Lisa Grekul was surprised when Kalyna’s Song (Coteau Books, $19.95) was nominated for the Books in Canada First Novel award. Published by a small prairie press, the novel received little publicity when it was released last fall.

“It’s nice to be on the shortlist,” she tells me at a café near her Kitsilano apartment in Vancouver. “The winning is very irrelevant to me with such a little book.” Humility seems to come naturally to Grekul, who started writing this novel in the late 1990s without ever expecting it to be published.

She may be humble, saying in one breath, “I wonder what [the contest judge W.P.] Kinsella was thinking,” but that doesn’t get in the way of her sense of humour: “I was going to offer him my first-born to thank him, but I think it’s inappropriate at this point to contact him.”

Grekul grew up in the predominantly Ukrainian-Canadian town of St.Paul, Alberta, almost two hundred kilometres northeast of Edmonton. Coincidentally, this is the same hometown of her novel’s central character, Colleen Lutzak. There are other similarities between Colleen and her creator as well. Colleen is a gifted pianist; so is Grekul, though she says her protagonist is more of a prodigy than she ever was. Colleen spends a year studying at an international college in Swaziland right around the time of the end of the Apartheid regime in South Africa; Grekul spent two years there, and witnessed the celebrations of February, 1990, when Nelson Mandela was released from prison.

When I point out these similarities, Grekul laughs and asks, “Is this a thinly veiled question about the autobiographical elements of the book?”

She acknowledges the “seriously hard-to-dispute” autobiographical aspects of Kalyna’s Song, and admits, “I actually think that I work best from real life. Sometimes I’m a bit ashamed of that because I think it means I have no imagination.” There’s that humility again, but then she allows, “It’s not just writing exactly what I’ve seen—it’s being able to twist it and embellish it and turn it into a comic or dark moment, do something with it because real life is not that interesting.”

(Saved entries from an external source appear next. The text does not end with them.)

(** The messages before the client leaves. *)
Fixpoint staying (ms : list Message) : list Message :=
  match ms with
  | MsgDetach _ :: _ => []
  | m :: ms => m :: staying ms
  | [] => []
  end.

Definition inputs_in (ms : list Message) : list bytes :=
  omap (fun m => match m with MsgInput m => Some (Input_Data m) | _ => None end) ms.
Definition sizes_in (ms : list Message) : list termSize :=
  omap (fun m => match m with
                 | MsgResize m => Some (mkTermSize (Resize_Cols m) (Resize_Rows m)
                                          (Resize_Xpixel m) (Resize_Ypixel m))
                 | _ => None
                 end) ms.

Section Serve.
Context (srv : Server.Server) (Version clientRev : string) (sess ac : nat) (ro : bool) (e : error).

(** What the loop makes of the messages, of which all arrived when [complete]. *)
Definition served (ms : list Message) (complete : Prop) (w0 w : uplink) (r : option unit) : Prop :=
  exists ms', ms' `prefix_of` staying ms /\ (complete -> ms' = staying ms /\ r = Some tt) /\
    up_inputs w = up_inputs w0 ++ (if ro then [] else (fun d => (sess, d)) <$> inputs_in ms') /\
    up_sizes w = up_sizes w0 ++ (if ro then [] else (fun sz => (sess, ac, sz)) <$> sizes_in ms') /\
    (r = Some tt -> up_left w = up_left w0 ++ [(sess, ac)]).

Lemma served_none ms (complete : Prop) w0 w r :
  (complete -> staying ms = [] /\ r = Some tt) -> up_inputs w = up_inputs w0 ->
  up_sizes w = up_sizes w0 -> (r = Some tt -> up_left w = up_left w0 ++ [(sess, ac)]) ->
  served ms complete w0 w r.
Proof.
  intros Hc Hi Hs Hl. exists []. split; [apply prefix_nil|].
  split; [by intros [-> ->]%Hc|]. rewrite Hi, Hs. by destruct ro; cbn; rewrite !app_nil_r.
Qed.

Lemma served_cons m ms (complete complete' : Prop) w0 w1 w r :
  staying (m :: ms) = m :: staying ms -> (complete' -> complete) ->
  up_inputs w1 = up_inputs w0 ++ (if ro then [] else (fun d => (sess, d)) <$> inputs_in [m]) ->
  up_sizes w1 = up_sizes w0 ++ (if ro then [] else (fun sz => (sess, ac, sz)) <$> sizes_in [m]) ->
  up_left w1 = up_left w0 ->
  served ms complete w1 w r -> served (m :: ms) complete' w0 w r.
Proof.
  intros Hst Hc Hi Hs Hl (ms' & Hpre & Hcm & Hi' & Hs' & Hl'). exists (m :: ms').
  rewrite Hst, Hi', Hs', Hi, Hs. split; [destruct Hpre as [k ->]; by exists k|].
  split; [intros [-> ->]%Hc%Hcm; done|]. rewrite Hl in Hl'.
  change (m :: ms') with ([m] ++ ms'). unfold inputs_in, sizes_in. rewrite !omap_app.
  rewrite <- !app_assoc. by destruct ro; rewrite ?fmap_app.
Qed.

Lemma serve_stream ms : forall fuel bs w0,
  Forall is_stream ms -> Forall wire_ok ms -> bs `prefix_of` wire ms -> up_reader w0 = mkReader bs e ->
  leads (conn_loop srv Version fuel clientRev (Some (sess, ac, ro))) w0
    (served ms (bs = wire ms /\ (length ms < fuel)%nat) w0).
Proof.
  assert (Hend : forall fuel bs w0 ms, (exists rd err, ReadMessage (mkReader bs e) = (rd, Err err)) ->
    forall complete : Prop, (complete -> ms = [] /\ (0 < fuel)%nat) -> up_reader w0 = mkReader bs e ->
    leads (conn_loop srv Version fuel clientRev (Some (sess, ac, ro))) w0 (served ms complete w0)).
  { intros [|fuel] bs w0 ms' (rd & err & Hrd) complete Hc Hw0.
    { apply served_none; try done. intros [_ ?]%Hc. lia. }
    split; [done|]. intros b Hb. cbn [allowed] in Hb. rewrite Hw0, Hrd in Hb. subst b. cbn [snd].
    split; [done|]. intros ? _. destruct w0 as [rd0 ins szs gone]. apply served_none; try done.
    intros [-> _]%Hc. done. }
  induction ms as [|m ms IH]; intros fuel bs w0 Hst Hok Hbs Hw0.
  - apply prefix_nil_inv in Hbs. subst bs. apply (Hend fuel []); [apply ReadMessage_nil|tauto|done].
  - apply Forall_cons in Hst as [Hm Hst].
    destruct (read_arrived m ms bs e Hok Hbs) as [(bs' & -> & Hbs' & Hrd)|[Hne Hrd]];
      [|apply (Hend fuel bs w0 (m :: ms) Hrd); [by intros [? _]|done]].
    destruct (wire_cons _ _ Hok) as (Hw & _ & _). apply Forall_cons in Hok as [_ Hok].
    destruct fuel as [|fuel]; [apply served_none; try done; intros [_ ?]; lia|].
    assert (wire [m] ++ bs' = wire (m :: ms) /\ (length (m :: ms) < S fuel)%nat ->
      bs' = wire ms /\ (length ms < fuel)%nat) as Hcomp.
    { intros [H1 H2]. rewrite Hw in H1. apply app_inv_head in H1. split; [done|]. cbn in H2. lia. }
    destruct w0 as [rd0 ins szs gone]. cbn [up_reader] in Hw0. subst rd0.
    split; [done|]. intros b Hb. cbn [allowed up_reader] in Hb. rewrite Hrd in Hb. subst b.
    cbn [next snd]. rewrite Hrd. cbn [fst].
    assert (Hnext : forall w1, up_reader w1 = mkReader bs' e -> staying (m :: ms) = m :: staying ms ->
      up_inputs w1 = ins ++ (if ro then [] else (fun d => (sess, d)) <$> inputs_in [m]) ->
      up_sizes w1 = szs ++ (if ro then [] else (fun sz => (sess, ac, sz)) <$> sizes_in [m]) ->
      up_left w1 = gone ->
      leads (conn_loop srv Version fuel clientRev (Some (sess, ac, ro))) w1
        (served (m :: ms) (wire [m] ++ bs' = wire (m :: ms) /\ (length (m :: ms) < S fuel)%nat)
           (mkUplink (mkReader (wire [m] ++ bs') e) ins szs gone))).
    { intros w1 H1 H2 H3 H4 H5. eapply safe_mono; [|apply (IH fuel bs' w1 Hst Hok Hbs' H1)].
      intros w r. by apply served_cons. }
    destruct m; try done; cbn [stream_message].
    + destruct ro; [apply Hnext; cbn; by rewrite ?app_nil_r|].
      cbn [bind]. split; [done|]. intros ? _. apply Hnext; cbn; by rewrite ?app_nil_r.
    + destruct ro; [apply Hnext; cbn; by rewrite ?app_nil_r|].
      cbn [bind]. split; [done|]. intros ? _. apply Hnext; cbn; by rewrite ?app_nil_r.
    + cbn [bind]. split; [done|]. intros ? _. by apply served_none.
Qed.
End Serve.
End Uplink.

First novels are often autobiographical to some degree. Many authors need to hold on to safe touchstones from their own experiences before they can venture into completely fictional territory. For Lisa Grekul, safety lay within the realm of family, though she also acknowledges that she worried about how her family would react to the book.

“I think I was able to write it mainly because I never thought it would get published. I thought no one is ever going to read this. The anxiety level increased the closer we got to publication.”

Colleen’s family in the book is similar to Grekul’s in real life. Both parents are teachers, and Colleen has an older sister and younger brother. “It’s a relatively kind portrayal of the immediate family,” Grekul says. “The extended family I was a little nervous about, but I thought they’re not going to read it.” Add naïveté to humility, perhaps, because of course, all of her extended family read the book, along with much of St.Paul.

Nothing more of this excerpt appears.